My love of MacBook - superchink
http://www.loopinsight.com/2016/01/19/my-love-of-macbook/
======
xlayn
Resume: if you don't need the ports, don't mind go back to 2012 Mac book Air
processing power [0], don't mind that there is no way to update it or fix it
"The MacBook 2015 Repairability Score: 1 out of 10 (10 is easiest to repair)"
[1], and portability is top on your list; go for it.

    
    
      [0] http://browser.primatelabs.com/mac-benchmarks
      [1] https://www.ifixit.com/Teardown/Retina+Macbook+2015+Teardown/39841

------
tomcam
Have the exact same machine, disagree with about 60% of the post, and still
love it.

It's clearly not a "versatile" machine.
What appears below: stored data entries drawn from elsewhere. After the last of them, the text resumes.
(* ===== verification/ConsensusSteps.v ===== *)
(** * The handlers keep the invariant

    Each handler of Consensus.v that returns keeps the invariant of
    ConsensusInv.v, for the votes received up to then. *)

From Stdlib Require Import ZArith Lia.
From S2P Require Import Prelude SafeMath Proto BitArray Validator ValidatorSet BlockTypes SignBytes.
From S2P Require Import Merkle PartSet Header Block CommitVerify VoteSet VoteSetInv VoteSetClaims LockChange HeightVoteSet.
From S2P Require Import VoteOrigin Consensus ConsensusInv.
From stdpp Require Import base gmap list option strings numbers sorting.

Local Open Scope Z_scope.

(** One bind of a handler that returned *)
Tactic Notation "run" hyp(E) "as" simple_intropattern(x) ident(s1) ident(E1) :=
  apply sbind_inv in E as (x & s1 & E1 & E).

(** The state after a quiet step *)
Ltac quiet_of E Q :=
  match type of E with
  | ?m ?s = Done (?a, ?s') =>
    assert (quiet s s') as Q by (refine ((_ : quietly m) s a s' E); quiet_auto)
  end.

(** A bind of a quiet step *)
Tactic Notation "skip" hyp(E) "as" simple_intropattern(x) ident(s1) ident(Q) :=
  let E1 := fresh "E" in
  apply sbind_inv in E as (x & s1 & E1 & E); quiet_of E1 Q; clear E1.

Section steps.
Context `{Crypto} {TH : TmHash} {ST : StdTime} {W : Wrappers} {EI : EvidenceImpl} {BC : BlockCodec}.
Context {PV EX BS Rest : Type} `{!PrivValidator PV} `{!BlockExecutor EX Rest} `{!BlockStore BS}.
Notation State := (@State EI PV EX BS Rest).
Notation M := (@M EI PV EX BS Rest).
Implicit Types (s : State).
Variables (cfg : ConsensusConfig) (clock : nat -> Time) (readSizes : nat -> nat).
Variables (chainID : bytes) (h : Z) (vals : ValidatorSet) (R : list Vote).
Hypothesis h_pos : 1 <= h.

Notation Inv := (Inv chainID h vals R).
Notation active := (active chainID h vals R).
Notation released := (released chainID h vals R).
Notation quorum := (quorum chainID h vals R).

(** The node has voted up to its step. *)
Definition Good s : Prop := Inv (rsStep (csRS s)) s.

(** Steps within a height *)
Definition within s s' : Prop :=
  rsHeight (csRS s') = rsHeight (csRS s) /\
  (rsRound (csRS s) < rsRound (csRS s') \/
   (rsRound (csRS s') = rsRound (csRS s) /\ rsStep (csRS s) <= rsStep (csRS s'))).

(** Steps that may end a height *)
Definition later s s' : Prop := rsHeight (csRS s) < rsHeight (csRS s') \/ within s s'.

Lemma within_refl s : within s s.
Proof. split; [done|lia]. Qed.
Lemma within_trans s1 s2 s3 : within s1 s2 -> within s2 s3 -> within s1 s3.
Proof. intros [? ?] [? ?]. split; [congruence|lia]. Qed.
Lemma within_later s s' : within s s' -> later s s'.
Proof. by right. Qed.
Lemma later_trans s1 s2 s3 : later s1 s2 -> later s2 s3 -> later s1 s3.
Proof.
  intros [?|W1] [?|W2]; [left; lia|left; destruct W2; lia|left; destruct W1; lia|right].
  by eapply within_trans.
Qed.
Lemma later_refl s : later s s.
Proof. right. apply within_refl. Qed.

Lemma view_fields (r r' : RoundState) :
  view r' = view r -> rsHeight r' = rsHeight r /\ rsRound r' = rsRound r /\ rsStep r' = rsStep r /\
    rsLockedRound r' = rsLockedRound r /\ rsLockedBlock r' = rsLockedBlock r /\ rsVotes r' = rsVotes r /\
    rsCommitRound r' = rsCommitRound r.
Proof. by intros [= -> -> -> -> -> -> ->]. Qed.

Lemma quiet_within s s' : quiet s s' -> within s s'.
Proof. intros [V _]. apply view_fields in V as (E1 & E2 & E3 & _). split; [done|lia]. Qed.

Lemma quiet_Good s s' : quiet s s' -> Good s -> Good s' /\ within s s'.
Proof.
  intros Q G. split; [|by apply quiet_within]. unfold Good.
  destruct (view_fields _ _ (proj1 Q)) as (_ & _ & -> & _). by eapply quiet_Inv.
Qed.

(** The round of a call is not ahead of the node. *)
Definition timely height round s : Prop :=
  rsHeight (csRS s) = height -> height = h -> round <= rsRound (csRS s).

(** At other heights the step does not matter. *)
Lemma Inv_other st st' s : Inv st s -> rsHeight (csRS s) <> h -> Inv st' s.
Proof. intros [I1 I2 I3 I4 I5 I6] Hne. by split. Qed.

Lemma Inv_below st st' s :
  Inv st s -> (rsHeight (csRS s) = h -> st <= st') -> Inv st' s.
Proof.
  intros I Hle. destruct (Z.eq_dec (rsHeight (csRS s)) h) as [Eh|]; [|by eapply Inv_other].
  eapply Inv_mono; [|done]. auto.
Qed.

(** *** Locks *)

Lemma lock_free st s p :
  active st s -> rsLockedBlock (csRS s) = None -> p ∈ sent h (csTrace s) -> commits p ->
  released p (rsRound (csRS s)).
Proof.
  intros A El Hp Hc. destruct (ac_lock _ _ _ _ _ _ A p Hp Hc) as [(_ & b & Hb & _)|?]; [congruence|done].
Qed.

Lemma defaultDoPrevote_ok st s a s' :
  defaultDoPrevote clock s = Done (a, s') -> Inv st s -> st < RoundStepPrevote ->
  Inv RoundStepPrevote s' /\ view (csRS s') = view (csRS s).
Proof.
  intros E I Hst. unfold defaultDoPrevote in E. run E as x s1 E1. injection E1 as -> ->. unfold id in E.
  assert (forall hash hd s2, signAddVote clock PrevoteType hash hd s1 = Done (a, s2) ->
    (rsHeight (csRS s1) = h -> forall p, p ∈ sent h (csTrace s1) -> commits p ->
       hash <> bidHash (vBlockID p) -> released p (rsRound (csRS s1))) ->
    Inv RoundStepPrevote s2 /\ view (csRS s2) = view (csRS s1)) as Hvote.
  { intros hash hd s2 Es Hr. change RoundStepPrevote with (stepOf PrevoteType).
    eapply Inv_vote; try done; [by left|]. intros Eh _. auto. }
  destruct (rsLockedBlock (csRS s1)) as [b|] eqn:El.
  - run E as hash s2 E1. apply blockHash_inv in E1 as [-> Eh1]. eapply Hvote; [done|].
    intros Eh p Hp Hc Hne.
    destruct (ac_lock _ _ _ _ _ _ (inv_active _ _ _ _ _ _ I Eh) p Hp Hc) as [(_ & b' & Hb & Hh)|?]; [|done].
    congruence.
  - assert (rsHeight (csRS s1) = h -> forall p, p ∈ sent h (csTrace s1) -> commits p ->
              released p (rsRound (csRS s1))) as Hfree
      by (intros Eh p Hp Hc; exact (lock_free st s1 p (inv_active _ _ _ _ _ _ I Eh) El Hp Hc)).
    destruct (rsProposalBlock (csRS s1)) as [b|]; [|eapply Hvote; [done|auto]].
    destruct (ex_ValidateBlock _ _ _); [eapply Hvote; [done|auto]|].
    run E as hash s2 E1. apply blockHash_inv in E1 as [-> _]. eapply Hvote; [done|auto].
Qed.

Lemma tooLate_false (rs : RoundState) height round step :
  tooLate rs height round step = false ->
  rsHeight rs = height /\ rsRound rs <= round /\ (rsRound rs = round -> rsStep rs < step).
Proof. unfold tooLate. intros E. lia. Qed.

(** A timely call that is not too late is for the round of the node, which has
    not voted at the step yet. *)
Lemma on_time step height round s :
  Good s -> tooLate (csRS s) height round step = false -> timely height round s ->
  rsHeight (csRS s) = height /\ (rsRound (csRS s) < round \/ (rsRound (csRS s) = round /\ rsStep (csRS s) < step)) /\
  Inv (step - 1) s /\ (rsHeight (csRS s) = h -> rsRound (csRS s) = round).
Proof.
  intros G Et Hr. apply tooLate_false in Et as (Eh & Hle & Hst).
  assert (rsHeight (csRS s) = h -> rsRound (csRS s) = round) as Er
    by (intros E; specialize (Hr Eh ltac:(congruence)); lia).
  split_and!; [done|lia| |done]. eapply Inv_below; [exact G|]. intros E. specialize (Hst (Er E)). lia.
Qed.

(** The end of a handler: the step is set and published *)
Lemma finish_step round step s a s' st :
  sbind (updateRoundStep round step) (fun _ => newStep) s = Done (a, s') -> Inv st s ->
  rsRound (csRS s) <= round -> (rsRound (csRS s) = round -> st <= step) -> step <> RoundStepCommit ->
  Good s' /\ rsHeight (csRS s') = rsHeight (csRS s) /\ rsRound (csRS s') = round /\ rsStep (csRS s') = step.
Proof.
  intros E I Hr Hle Hne. run E as x s1 E1. quiet_of E Q.
  assert (Inv step s1) as I1 by (by eapply Inv_updateRoundStep).
  injection E1 as _ <-. destruct (quiet_Good _ _ Q I1) as [G _].
  destruct (view_fields _ _ (proj1 Q)) as (V1 & V2 & V3 & _). simpl in V1, V2, V3. done.
Qed.

Lemma enterPrevote_ok height round s a s' :
  enterPrevote clock height round s = Done (a, s') -> Good s ->
  timely height round s -> Good s' /\ within s s'.
Proof.
  intros E G Hr. unfold enterPrevote in E. run E as x s1 E1. apply theRS_inv in E1 as [-> ->].
  destruct (tooLate (csRS s) height round RoundStepPrevote) eqn:Et.
  { injection E as <- <-. split; [done|apply within_refl]. }
  destruct (on_time _ _ _ _ G Et Hr) as (Eh & Hle & I & Er).
  run E as x s1 E1. destruct (defaultDoPrevote_ok _ _ _ _ E1 I ltac:(done)) as [I1 V].
  apply view_fields in V as (V1 & V2 & _).
  eapply finish_step in E as (G' & E' & Er' & Es'); [|done|lia|done|done].
  split; [done|]. split; [congruence|lia].
Qed.

(** *** Rounds *)

Lemma propose_ok st height round s a s' :
  propose cfg clock height round s = Done (a, s') -> Inv st s -> timely height round s ->
  Inv st s' /\ view (csRS s') = view (csRS s).
Proof.
  intros E I Hr. unfold propose in E. run E as x s1 E1.
  assert (Inv st s1) as I1 by (eapply Inv_schedule; [done|done|]; intros -> ?; by apply Hr).
  injection E1 as _ <-. quiet_of E Q. split; [by eapply quiet_Inv|apply Q].
Qed.

Lemma enterPropose_ok height round s a s' :
  enterPropose cfg clock height round s = Done (a, s') -> Good s ->
  timely height round s -> Good s' /\ within s s'.
Proof.
  intros E G Hr. unfold enterPropose in E. run E as x s1 E1. apply theRS_inv in E1 as [-> ->].
  destruct (tooLate (csRS s) height round RoundStepPropose) eqn:Et.
  { injection E as <- <-. split; [done|apply within_refl]. }
  destruct (on_time _ _ _ _ G Et Hr) as (Eh & Hle & I & Er).
  run E as x s1 E1. destruct (propose_ok _ _ _ _ _ _ E1 I Hr) as [I1 V].
  apply view_fields in V as (V1 & V2 & _). run E as x2 s2 E2.
  assert (Inv RoundStepPropose s2) as I2
    by (eapply Inv_updateRoundStep; [done|done|lia|done|done]).
  injection E2 as _ <-. skip E as x3 s3 Q3. destruct (quiet_Good _ _ Q3 I2) as [G3 [W1 W2]].
  skip E as complete s4 Q4. destruct (quiet_Good _ _ Q4 G3) as [G4 [W3 W4]]. simpl in W1, W2.
  assert (within s s4) as W5 by (split; [congruence|lia]).
  destruct complete; [|by injection E as <- <-].
  run E as rs s5 E5. apply theRS_inv in E5 as [-> ->].
  apply enterPrevote_ok in E as [G' W']; [|done|by intros _ _]. split; [done|by eapply within_trans].
Qed.

Lemma SafeAddInt32_succ r n : 0 <= r -> SafeAddInt32 r 1 = Done n -> n = r + 1.
Proof.
  intros Hr E. unfold SafeAddInt32 in E. destruct (Z.ltb_spec (MaxInt32 - 1) r); [done|]. simpl in E.
  injection E as <-. apply wrap32_id. unfold int32, MinInt32. lia.
Qed.

Lemma SetRound_bound n hvs hvs' : n <= MaxInt32 -> SetRound n hvs = Done hvs' -> n < MaxInt32.
Proof.
  intros Hle E. unfold SetRound in E. apply bind_Done_inv in E as (nr & _ & E).
  destruct (_ && _); [done|]. destruct (Z.eqb_spec n MaxInt32); [done|lia].
Qed.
The lack of ports makes this fact, not
opinion.

I do not experience the long battery life others report. Don't know why. Most
of my work is web dev.

I hate the keyboard.

The reason I love it is that it's fanless, has a good screen, and is
incredibly portable--more so even than the 11" MacBook Air it replaced.

------
delish
I enjoyed this article. I've been thinking of getting a macbook. This article
allayed my fears of not being able to charge my phone from my laptop, which I
do more than I'd like. I bet the author has an iphone with better battery life
than mine; if mine lasted two days I'd plug it in at night. Time to get a new
iphone.

 _The 12-inch MacBook has the best keyboard I’ve ever used._

I'm highlighting this sentence hoping other commenters don't pile on it. I'm
typing this from an IBM Model F keyboard. This is a soft article, and if I
were to criticize this author, it'd amount to "I'm from a different tribe than
this author." He doesn't allay my fears of the keyboard, but that's ok. I'm
glad he's happy.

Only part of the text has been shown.